The Need for Trust and Safety

Imagine a male doctor meeting with a female patient for the first time. Before inviting her into his office, he must assume that she has basic goodwill toward him. He trusts she is not going to try to hurt him as he tries to help her. The patient, the more vulnerable party, must also assume the doctor’s goodwill before she enters the office. She must trust that while he may benefit intrinsically and financially from the interaction, he is not operating from hidden, selfish agendas.

All relationships require a measure of trust if they are to be healthy and mutually beneficial. To pursue what is in our mutual interests, we must trust that we generally have goodwill toward one another. If this is present, we can approach the interaction with openness, friendliness, and curiosity as we get acquainted with each other.

But what if the patient has been harmed in relationships with men throughout her lifetime? She may carry an opposite assumption: that this man, however kind he initially appears to be, is likely to hurt her as well. Naturally, this woman will have more challenges with the assumption of goodwill. She will need to build trust as she experiences physical and emotional safety in the relationship. If the interaction proves safe and helpful, she may more readily experiment with the assumption of goodwill in subsequent encounters with men.

Individuals with extensive histories of abuse, neglect, rejection, or abandonment will have greater difficulty adopting positive expectations of others if they do choose to embrace that goal.

What if There Isn’t Goodwill?

As the saying goes, just because you are paranoid doesn’t mean that they’re not out to get you. We are all proven wrong at times about the attitudes and intentions of others if we are regularly in contact with a variety of people. Even if we are well practiced in assuming goodwill, we will certainly encounter others who:

  • Do not have goodwill toward us. When we discover this, we distance ourselves to protect ourselves from harm.
  • Do not trust that we have goodwill toward them. We cannot control what others think about us, so when we encounter this, we can only take the time to demonstrate our goodwill through our actions.

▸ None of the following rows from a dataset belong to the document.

(** The absent shapes the defaults do cover: no [choices] key, a first
    choice without [message], a message without [content]. *)
Lemma call_llama_api_missing_key_placeholder (prompt : string) (tr : list event)
    (body : json) :
  body = JObj [] \/ body = JObj [("choices", JArr [JObj []])] \/
  body = JObj [("choices", JArr [JObj [("message", JObj [])]])] ->
  call_llama_api prompt (with_server (Return (ok_response body))) tr =
  (Return (JStr NO_RESPONSE), (tr ++ [EvPost (chat_request None prompt)])%list).
Proof. intros [-> | [-> | ->]]; reflexivity. Qed.

(** C3 as stated fails twice.  A status outside 2xx that is no error
    status (300) is handled as a success: the reply is returned, not an
    "API error: " text.  And the client can raise: [IndexError] on a 200
    response with an empty [choices] array. *)
Lemma call_llama_api_status_300_or_raise :
  let multiple_choices :=
    {| status_code := 300; reason := "Multiple Choices";
       response_url := "http://localhost:11434/v1/chat/completions";
       json_body := Return (reply_body "Hi") |} in
  (call_llama_api "hello" (with_server (Return multiple_choices)) [] =
     (Return (JStr "Hi"), [EvPost (chat_request None "hello")])
   /\ PyStr.startswith "API error: " "Hi" = false)
  /\ call_llama_api "hello" (with_server (Return (ok_response empty_choices_body))) [] =
     (Raise IndexError, [EvPost (chat_request None "hello")]).
Proof. repeat split. Qed.

(** C5 as stated fails for a source that exists and cannot be read:
    [PermissionError] is not [FileNotFoundError] and reaches the caller. *)
Lemma load_keywords_permission_denied_raises :
  load_keywords "stem_keywords.txt"
    (with_file "stem_keywords.txt" (Raise PermissionError)) [] =
  (Raise PermissionError, []).
Proof. reflexivity. Qed.

(** ** Documents *)

Lemma pages_loop (texts : list string) :
  forall (before : list (outcome string)) (text : string) (w : world) (tr : list event),
    for_each (seq (length before) (length texts))
      (fun text page_num =>
         match (before ++ map Return texts)%list !! page_num with
         | Some page => t ← lift page; mret (text +:+ t)
         | None => raise IndexError
         end)
      text w tr
    = (Return (text +:+ join_pages texts), tr).
Proof.
  induction texts as [|t texts IH]; intros before text w tr.
  - simpl. unfold mret, M_ret, ret. now rewrite append_empty_r.
  - cbn [length seq for_each map].
    unfold mbind at 1, M_bind at 1, bind at 1.
    rewrite list_lookup_middle by reflexivity.
    unfold mbind at 1, M_bind at 1, bind at 1, lift, mret, M_ret, ret.
    cbv beta iota.
    specialize (IH (before ++ [Return t])%list (text +:+ t) w tr).
    rewrite length_app, <- app_assoc in IH. simpl in IH.
    rewrite Nat.add_1_r in IH. refine (eq_trans IH _).
    simpl. now rewrite append_assoc.
Qed.

(** C7.  When the PDF opens as pages whose texts all extract, the
    extractor returns these texts joined in page order with nothing
    between them. *)
Theorem extract_pdf_text_concatenates (file : UploadedFile) (w : world)
    (tr : list event) (texts : list string) :
  PdfReader_pages w (read file) = Return (map Return texts) ->
  extract_pdf_text file w tr = (Return (join_pages texts), tr).
Proof.
  intros H. unfold extract_pdf_text.
  unfold mbind at 1, M_bind at 1, bind at 1. rewrite H. cbv beta iota.
  rewrite length_map.
  exact (pages_loop texts [] "" w tr).
Qed.

(** C8.  A declared media type that is neither "application/pdf" nor
    "text/plain" gets the fixed unsupported-type message, and the trace
    is unchanged: no request is made. *)
Theorem handle_file_upload_unsupported (uploaded_file : UploadedFile) (w : world)
    (tr : list event) :
  type uploaded_file <> "application/pdf" ->
  type uploaded_file <> "text/plain" ->
  handle_file_upload uploaded_file w tr = (Return (JStr UNSUPPORTED), tr).
Proof.
  intros Hpdf Htxt. unfold handle_file_upload.
  apply String.eqb_neq in Hpdf, Htxt. now rewrite Hpdf, Htxt.
Qed.

(** ** The chatbot *)

Ltac by_cases_on_matches :=
  unfold stem_chatbot, spec_classify, none_match,
    is_greeting_query, is_reschedule_query, is_appointment_query,
    is_stem_query, is_exit_query;
  cbn [find snd].

(** The if-chain is the specification's classifier followed by its
    routing table. *)
Lemma stem_chatbot_routes (user_input : string)
    (stem greeting exit appointment reschedule : gset string) :
  stem_chatbot user_input stem greeting exit appointment reschedule =
  spec_route (spec_classify user_input greeting reschedule appointment stem exit)
             user_input.
Proof.
  by_cases_on_matches.
  destruct (is_keyword_match user_input greeting); [reflexivity |].
  destruct (is_keyword_match user_input reschedule); [reflexivity |].
  destruct (is_keyword_match user_input appointment); [reflexivity |].
  destruct (is_keyword_match user_input stem); [reflexivity |].
  destruct (is_keyword_match user_input exit); reflexivity.
Qed.

Lemma classify_unknown_iff (user_input : string)
    (stem greeting exit appointment reschedule : gset string) :
  spec_classify user_input greeting reschedule appointment stem exit = Unknown <->
  none_match user_input greeting reschedule appointment stem exit.
Proof.
  by_cases_on_matches.
  destruct (is_keyword_match user_input greeting);
    [split; [discriminate | intros [H _]; discriminate H] |].
  destruct (is_keyword_match user_input reschedule);
    [split; [discriminate | intros (_ & H & _); discriminate H] |].
  destruct (is_keyword_match user_input appointment);
    [split; [discriminate | intros (_ & _ & H & _); discriminate H] |].
  destruct (is_keyword_match user_input stem);
    [split; [discriminate | intros (_ & _ & _ & H & _); discriminate H] |].
  destruct (is_keyword_match user_input exit);
    [split; [discriminate | intros (_ & _ & _ & _ & H); discriminate H] |].
  split; [intros _; repeat split | reflexivity].
Qed.

Lemma canned_reply_not_fallback (intent : Intent) (user_input : string)
    (w : world) (tr tr' : list event) :
  spec_route intent user_input w tr = (Return (JStr FALLBACK_REPLY), tr') ->
  intent = Unknown \/ intent = StemQuestion.
Proof.
  destruct intent; intros H; try (now left); try (now right);
    vm_compute in H; discriminate H.
Qed.

(** C1.  The response is the routing of the first matching category in
    the order Greeting, Reschedule, Appointment, StemQuestion, Exit,
    however many sets match and wherever their keywords stand; and the
    fixed fallback text is returned exactly when none of the five sets
    match: in each world taken alone, as the chatbot's own answer (the
    world left as it was), and as the answer in every world. *)
Theorem stem_chatbot_first_match (user_input : string)
    (stem greeting exit appointment reschedule : gset string) :
  let intent := spec_classify user_input greeting reschedule appointment stem exit in
  let nothing := none_match user_input greeting reschedule appointment stem exit in
  stem_chatbot user_input stem greeting exit appointment reschedule =
    spec_route intent user_input
  /\ (intent = Unknown <-> nothing)
  /\ (forall w tr,
        stem_chatbot user_input stem greeting exit appointment reschedule w tr =
          (Return (JStr FALLBACK_REPLY), tr)
        <-> nothing)
  /\ ((forall w tr,
         fst (stem_chatbot user_input stem greeting exit appointment reschedule w tr) =
           Return (JStr FALLBACK_REPLY))
      <-> nothing).
Proof.
  intros intent nothing. subst intent nothing.
  split; [apply stem_chatbot_routes |].
  split; [apply classify_unknown_iff |].
  rewrite stem_chatbot_routes.
  split.
  - intros w tr. split.
    + intros H. apply classify_unknown_iff.
      destruct (canned_reply_not_fallback _ _ _ _ _ H) as [E | E];
        [exact E | exfalso].
      rewrite E in H. apply (f_equal snd) in H.
      rewrite call_llama_api_posts_once in H.
      apply (f_equal (@length event)) in H.
      rewrite length_app in H. simpl in H. lia.
    + intros H. apply classify_unknown_iff in H. now rewrite H.
  - split.
    + intros H. apply classify_unknown_iff. specialize (H offline []).
      destruct (spec_classify user_input greeting reschedule appointment stem exit);
        try reflexivity; exfalso; cbn [spec_route] in H;
        try rewrite (call_llama_api_network_fault user_input offline []
                       (RequestException "Connection refused") eq_refl) in H;
        vm_compute in H; discriminate H.
    + intros H. apply classify_unknown_iff in H. now rewrite H.
Qed.

(** C6.  An input classified as StemQuestion is handed to the model
    client as it was typed: the one request made carries the raw input
    as the content of its single user message, and the chatbot's outcome
    is the client's outcome. *)
Theorem stem_question_forwards_raw_input (user_input : string)
    (stem greeting exit appointment reschedule : gset string)
    (w : world) (tr : list event) :
  spec_classify user_input greeting reschedule appointment stem exit = StemQuestion ->
  let sent := chat_request (getenv w "OLLAMA_API_KEY") user_input in
  stem_chatbot user_input stem greeting exit appointment reschedule w tr =
    call_llama_api user_input w tr
  /\ snd (call_llama_api user_input w tr) = (tr ++ [EvPost sent])%list
  /\ json_messages sent = [{| role := "user"; content := user_input |}].
Proof.
  intros H sent. rewrite stem_chatbot_routes, H.
  split; [reflexivity | split; [apply call_llama_api_posts_once | reflexivity]].
Qed.

(** ** The scenarios of the specification, as instances *)

Lemma stem_chatbot_first_match_witness :
  stem_chatbot "I want to reschedule my appointment"
    stem_set greeting_set exit_set appointment_set reschedule_set offline [] =
    (Return (JStr RESCHEDULE_REPLY), [])
  /\ none_match "asdkjasd" greeting_set reschedule_set appointment_set stem_set exit_set
  /\ stem_chatbot "asdkjasd"
       stem_set greeting_set exit_set appointment_set reschedule_set offline [] =
     (Return (JStr FALLBACK_REPLY), []).
Proof.
  split.
  - pose proof (stem_chatbot_first_match "I want to reschedule my appointment"
                  stem_set greeting_set exit_set appointment_set reschedule_set) as H.
    cbv zeta in H. destruct H as [H _]. rewrite H. vm_compute. reflexivity.
  - pose proof (stem_chatbot_first_match "asdkjasd"
                  stem_set greeting_set exit_set appointment_set reschedule_set) as H.
    cbv zeta in H. destruct H as (_ & _ & H & _).
    assert (Hn : none_match "asdkjasd" greeting_set reschedule_set appointment_set
                   stem_set exit_set) by (vm_compute; repeat split).
    split; [exact Hn | exact (proj2 (H offline []) Hn)].
Defined.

Assumption of Goodwill and Optimism

The assumption of goodwill can be a tool for building a broader optimism toward life experiences and is anecdotally correlated with positive mental and spiritual health.

Consider the concept of self-fulfilling prophecy. Could it be that the expectation of goodwill leads directly to more positive interactions with others and more empathetic interpretations of their behaviors?

Cognitive therapy validates the strong theoretical link between habitually negative expectations and poor mental health outcomes. There are fewer empirical studies, and thus less data linking positive expectations, like the assumption of goodwill, to positive mental health outcomes. Further research is warranted.

We should never intentionally put ourselves in unsafe situations and trust those who don’t conduct themselves responsibly and respectfully. But if we want to keep a more calm, friendly, and optimistic outlook, we may consider intentionally practicing the assumption of goodwill.


Colvin, E., Gardner, B., Labelle, P. R., & Santor, D. (2021). The Automaticity of Positive and Negative Thinking: A Scoping Review of Mental Habits. Cognitive Therapy & Research, 45(6), 1037–1063.

Langdridge, D., & Butt, T. (2004). The fundamental attribution error: A phenomenological critique. British Journal of Social Psychology, 43(3), 357–369.